My iPhone application has one UIViewController for each piece of its
interface. Each such controller is connected to a view which takes up
the entire screen. My application runs exclusively in Landscape mode;
all my view controllers implement:
- (BOOL)shouldAutorotateToInterfaceOrientation:
(UIInterfaceOrientation)interfaceOrientation
{
return UIInterfaceOrientationIsLandscape(interfaceOrientation);
}
Further, I run with the status bar hidden, and in -
applicationDidFinishLaunching: my app delegate calls:
[application setStatusBarHidden:YES animated:NO];
I have a method in my main coordinating controller which looks like
this:
- (void)switchToController:(UIViewController *)newController
{
UIWindow *window = [UIApplication
sharedApplication].keyWindow;
// Could also get the window from [UIApplication
sharedApplication].delegate.window
[self.currentController.view removeFromSuperview];
self.currentController = newController;
[window addSubview:newController.view];
}
This method is called at various times in response to various user
actions. The currentController property has the retain storage type
and newController is correctly released (usually autoreleased) by the
caller; I'm quite certain there's no memory management issue involved
in this.
When this is called at application startup by the UIApplication
delegate (from -applicationDidFinishLaunching:, immediately after
making the window key), everything works beautifully. The first view
controller picks up the Landscape orientation and displays correctly.

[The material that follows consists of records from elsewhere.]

(** The branch a server reads off the tree for the leaf [k]. *)
Fixpoint honest_branch (n : nat) (row : list Hash) (k : nat) : list Hash :=
  match n, row with
  | S n, _ :: _ :: _ => rev (sibling row k) :: honest_branch n (pair_up row) (k / 2)
  | _, _ => []
  end.

Lemma honest_branch_length n : forall row k m, (length row <= 2 ^ m)%nat -> (length (honest_branch n row k) <= m)%nat.
Proof.
  induction n as [|n IH]; intros row k m Hm; [simpl; lia|].
  destruct row as [|a [|b row]]; [simpl; lia..|]. destruct m as [|m]; [simpl in Hm; lia|].
  cbn [honest_branch length]. apply le_n_S, IH. rewrite pair_up_length.
  rewrite Nat.pow_succ_r' in Hm. set (l := length (a :: b :: row)) in *. clearbody l.
  pose proof (Nat.div_mod_eq (l + 1) 2). lia.
Qed.

Lemma pair_inputs_NoDup row : NoDup row -> (forall x, x ∈ row -> length x = 32%nat) -> NoDup (pair_inputs row).
Proof.
  intros Hn Hl. apply NoDup_alt. intros i j x Hi Hj.
  apply pair_inputs_lookup in Hi as (a & Ha & Hx), Hj as (b & Hb & Hy).
  assert (a = b) as <-.
  { assert (length a = length b) by (rewrite !Hl; [done|by eapply list_elem_of_lookup_2..]).
    destruct Hx as [(a' & _ & ->)|[_ ->]], Hy as [(b' & _ & E)|[_ E]]; by apply app_inj_1 in E as [? _]. }
  pose proof (NoDup_lookup _ _ _ _ Hn Ha Hb). lia.
Qed.

Lemma NoDup_hashes l : NoDup l -> collision_free l -> NoDup (List.map sha256d l).
Proof.
  intros Hn Hf. change (NoDup (sha256d <$> l)). apply NoDup_alt. intros i j x. rewrite !list_lookup_fmap.
  intros (a & Ha & ->)%fmap_Some (b & Hb & E)%fmap_Some.
  assert (a = b) as <- by (apply Hf; [by eapply list_elem_of_In, list_elem_of_lookup_2..|done]).
  by eapply NoDup_lookup.
Qed.

(** What a node is hashed with, on either side. *)
Lemma honest_inner row k node : row !! k = Some node ->
  pair_inputs row !! (k / 2)%nat
  = Some (if Nat.odd k then sibling row k ++ node else node ++ sibling row k).
Proof.
  intros Hk. assert (Hlt : (k / 2 < length (pair_inputs row))%nat).
  { apply lookup_lt_Some in Hk. rewrite pair_inputs_length.
    pose proof (Nat.div_mod_eq k 2). pose proof (Nat.div_mod_eq (length row + 1) 2).
    pose proof (Nat.mod_upper_bound k 2). pose proof (Nat.mod_upper_bound (length row + 1) 2). lia. }
  apply lookup_lt_is_Some in Hlt as [x Hx]. rewrite Hx. f_equal. apply pair_inputs_lookup in Hx as (a & Ha & Hx).
  unfold sibling. rewrite <- Nat.negb_odd. pose proof (Nat.div2_odd k) as Hdiv. rewrite Nat.div2_div in Hdiv.
  destruct (Nat.odd k); cbn [negb Nat.b2n] in *.
  - replace (2 * (k / 2) + 1)%nat with k in Hx by lia. rewrite Hk in Hx.
    replace (k - 1)%nat with (2 * (k / 2))%nat by lia. rewrite Ha.
    destruct Hx as [(b & [= <-] & ->)|[? _]]; [done|congruence].
  - replace (2 * (k / 2))%nat with k in Ha, Hx by lia. rewrite Hk in Ha. injection Ha as <-.
    destruct Hx as [(b & -> & ->)|[-> ->]]; [done|]. by erewrite nth_lookup_Some.
Qed.
Lemma step_kept v st st' : own_name v -> step v st st' -> kept v st.2 st.1 -> kept v st'.2 st'.1.
Proof.
  intros Hown Hs Hk.
  assert (Hmid : forall possible d s mid lost, mid ∈ d :: s -> crash mid lost -> kept v possible d ->
    Forall (kept v possible) s -> kept v possible lost).
  { intros possible d s mid lost Hm Hc Hd Hf. eapply kept_crash; [|exact Hc].
    apply list_elem_of_In in Hm as [<-|Hm]; [done|]. by eapply (proj1 (List.Forall_forall _ _) Hf). }
  assert (Hcons : forall d possible p, kept v possible d -> kept v (p :: possible) d).
  { intros d possible p Hd. eapply kept_more; [done|]. intros y Hy. by right. }
  destruct Hs as [d possible o draw p s d' r Hd E|d possible o draw p s d' r mid lost Hd E Hm Hc|d possible op s d' p lock Hd E|d possible op s d' e Hd E|d possible op s d' p lock mid lost Hd E Hm Hc|d possible lost Hc];
    simpl in *.
  - by eapply save_keeps.
  - eapply Hmid; [done..|by apply Hcons|]. by eapply save_keeps in E as [? _].
  - by eapply open_keeps in E as [_ ?].
  - by eapply open_keeps in E as [_ ?].
  - eapply Hmid; [done..|by apply Hcons|]. by eapply open_keeps in E as [? _].
  - by eapply kept_crash.
Qed.

Lemma steps_kept v st st' : own_name v -> rtc (step v) st st' -> kept v st.2 st.1 -> kept v st'.2 st'.1.
Proof. intros Hown Hr. induction Hr; [done|]. intros Hk. apply IHHr. by eapply step_kept. Qed.

(** A disk whose vault holds [p], flushed, and its directory too. *)
Definition settled_on v p d : Prop :=
  older d = [] /\ exists i file, dir d !! file_name v = Some i /\ inodes d !! i = Some file /\ flushed file = true
    /\ reads_as v p (text file).

Lemma settled_kept v p d : settled_on v p d -> kept v [p] d.
Proof.
  intros (Ho & i & f & ? & ? & ? & ?) ns [->|Hns]; [|rewrite Ho in Hns; by apply not_elem_of_nil in Hns].
  exists i, f, p. split_and!; try done. left.
Qed.

Lemma version_ok_reads v p : version p <= PAYLOAD_VERSION -> is_ok (read_back v p) = true.
Proof.
  intros Hv. unfold read_back, read. simpl. destruct (Z.gtb_spec (version p) PAYLOAD_VERSION); [lia|].
  by destruct (adopt_app_broadcasts _ _ _).
Qed.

Unfortunately, any subsequent view controller I pass to this method
displays incorrectly. Specifically, the view is rotated as if for
Portrait orientation, and is vertically offset halfway off the top of
the screen. Any modal controllers opened by the controller are also
wrong.
The problem corrects itself when the device is turned around enough to
trigger an autorotation.
The two controllers in question - both the working one and the first
broken one - are set up with practically identical nibs: same
simulated interface metrics, same attributes in pretty much every way
in fact. They both override the same UIViewController methods and both
call super's implementations in the same places. I can't find any
difference between them to account for this error.
So far I've been able to solve the problem using the SPI [UIWindow
forceUpdateInterfaceOrientation], but obviously this is not a real
solution! Not to mention it causes a user-visible rotation of the
interface from being wrong to being right, so even if it were public
it'd still be ugly.
Can anyone suggest where I might be doing something wrong, or how to
correct the problem?
(As a side note that may be related, I used to have the
UIInterfaceOrientation key in my application's plist, but that caused
the status bar to pop up in portrait mode and get stuck that way!
Taking the key out solved that issue.)
-- Gwynne, Daughter of the Code
"This whole world is an asylum for the incurable."